### Given records

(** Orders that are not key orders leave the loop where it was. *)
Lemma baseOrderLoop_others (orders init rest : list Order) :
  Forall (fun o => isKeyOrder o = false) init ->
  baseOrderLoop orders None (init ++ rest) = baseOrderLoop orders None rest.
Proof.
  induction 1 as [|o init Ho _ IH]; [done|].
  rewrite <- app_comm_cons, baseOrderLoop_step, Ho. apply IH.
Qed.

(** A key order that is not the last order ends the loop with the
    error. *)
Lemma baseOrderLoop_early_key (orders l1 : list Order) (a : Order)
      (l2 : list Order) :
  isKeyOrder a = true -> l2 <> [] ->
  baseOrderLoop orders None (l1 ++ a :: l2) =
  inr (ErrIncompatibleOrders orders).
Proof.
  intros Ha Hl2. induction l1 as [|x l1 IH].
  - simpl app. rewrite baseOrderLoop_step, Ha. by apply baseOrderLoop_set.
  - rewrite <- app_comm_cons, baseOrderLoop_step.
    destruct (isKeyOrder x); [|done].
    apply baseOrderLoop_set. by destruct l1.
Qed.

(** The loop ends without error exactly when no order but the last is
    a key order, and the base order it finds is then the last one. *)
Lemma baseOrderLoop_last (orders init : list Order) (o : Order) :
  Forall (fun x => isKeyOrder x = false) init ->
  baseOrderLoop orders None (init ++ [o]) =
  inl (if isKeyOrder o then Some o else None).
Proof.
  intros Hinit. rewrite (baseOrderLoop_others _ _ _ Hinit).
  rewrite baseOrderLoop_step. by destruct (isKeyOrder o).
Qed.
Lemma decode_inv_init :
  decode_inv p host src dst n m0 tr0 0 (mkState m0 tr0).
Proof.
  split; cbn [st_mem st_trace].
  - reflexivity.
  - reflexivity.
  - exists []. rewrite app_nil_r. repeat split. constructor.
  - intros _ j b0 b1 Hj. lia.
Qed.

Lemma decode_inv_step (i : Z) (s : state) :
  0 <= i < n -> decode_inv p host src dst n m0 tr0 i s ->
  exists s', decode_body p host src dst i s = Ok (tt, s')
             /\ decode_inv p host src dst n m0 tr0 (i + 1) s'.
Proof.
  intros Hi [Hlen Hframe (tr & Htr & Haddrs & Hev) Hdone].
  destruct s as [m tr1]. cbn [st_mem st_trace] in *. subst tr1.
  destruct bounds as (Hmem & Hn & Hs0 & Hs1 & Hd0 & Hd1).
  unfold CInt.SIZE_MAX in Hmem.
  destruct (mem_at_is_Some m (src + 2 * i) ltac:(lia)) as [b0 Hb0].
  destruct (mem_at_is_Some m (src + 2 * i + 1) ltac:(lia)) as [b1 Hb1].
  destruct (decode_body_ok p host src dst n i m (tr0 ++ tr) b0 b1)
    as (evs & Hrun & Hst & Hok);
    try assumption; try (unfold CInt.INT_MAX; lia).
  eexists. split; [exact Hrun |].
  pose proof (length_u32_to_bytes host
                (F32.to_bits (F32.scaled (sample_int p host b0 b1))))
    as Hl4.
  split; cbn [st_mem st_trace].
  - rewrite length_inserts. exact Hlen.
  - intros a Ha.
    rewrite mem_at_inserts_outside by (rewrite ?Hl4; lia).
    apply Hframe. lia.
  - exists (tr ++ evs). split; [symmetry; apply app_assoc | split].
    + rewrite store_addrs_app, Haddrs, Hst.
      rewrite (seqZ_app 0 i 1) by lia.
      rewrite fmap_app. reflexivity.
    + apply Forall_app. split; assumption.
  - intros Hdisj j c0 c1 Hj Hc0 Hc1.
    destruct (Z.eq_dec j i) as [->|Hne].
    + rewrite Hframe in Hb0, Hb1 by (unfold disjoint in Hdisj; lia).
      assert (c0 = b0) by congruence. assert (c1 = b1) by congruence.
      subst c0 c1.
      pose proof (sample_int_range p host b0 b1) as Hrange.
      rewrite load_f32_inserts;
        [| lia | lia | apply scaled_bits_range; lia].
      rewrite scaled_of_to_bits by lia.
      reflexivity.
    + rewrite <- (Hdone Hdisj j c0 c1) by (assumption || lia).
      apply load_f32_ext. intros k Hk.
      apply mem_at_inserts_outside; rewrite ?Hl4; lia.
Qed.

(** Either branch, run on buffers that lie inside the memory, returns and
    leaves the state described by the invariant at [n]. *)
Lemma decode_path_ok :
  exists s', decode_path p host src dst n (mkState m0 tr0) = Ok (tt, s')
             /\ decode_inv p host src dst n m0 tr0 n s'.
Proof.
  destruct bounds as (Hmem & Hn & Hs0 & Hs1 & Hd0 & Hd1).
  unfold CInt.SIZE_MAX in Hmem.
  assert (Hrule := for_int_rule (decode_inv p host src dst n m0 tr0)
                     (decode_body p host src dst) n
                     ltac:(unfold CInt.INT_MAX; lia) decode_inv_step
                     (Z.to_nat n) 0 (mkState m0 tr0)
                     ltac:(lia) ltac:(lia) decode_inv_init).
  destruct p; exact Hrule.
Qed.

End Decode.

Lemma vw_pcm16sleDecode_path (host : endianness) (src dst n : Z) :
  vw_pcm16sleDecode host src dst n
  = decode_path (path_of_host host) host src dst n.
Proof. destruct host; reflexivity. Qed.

######

## Task to carry out
Could you print, word for word, the line containing "m0 tr0 n s'." and every line after it through the end of the records, and nothing else?

## Solution to the exercise
             /\ decode_inv p host src dst n m0 tr0 n s'.
Proof.
  destruct bounds as (Hmem & Hn & Hs0 & Hs1 & Hd0 & Hd1).
  unfold CInt.SIZE_MAX in Hmem.
  assert (Hrule := for_int_rule (decode_inv p host src dst n m0 tr0)
                     (decode_body p host src dst) n
                     ltac:(unfold CInt.INT_MAX; lia) decode_inv_step
                     (Z.to_nat n) 0 (mkState m0 tr0)
                     ltac:(lia) ltac:(lia) decode_inv_init).
  destruct p; exact Hrule.
Qed.

End Decode.

Lemma vw_pcm16sleDecode_path (host : endianness) (src dst n : Z) :
  vw_pcm16sleDecode host src dst n
  = decode_path (path_of_host host) host src dst n.
Proof. destruct host; reflexivity. Qed.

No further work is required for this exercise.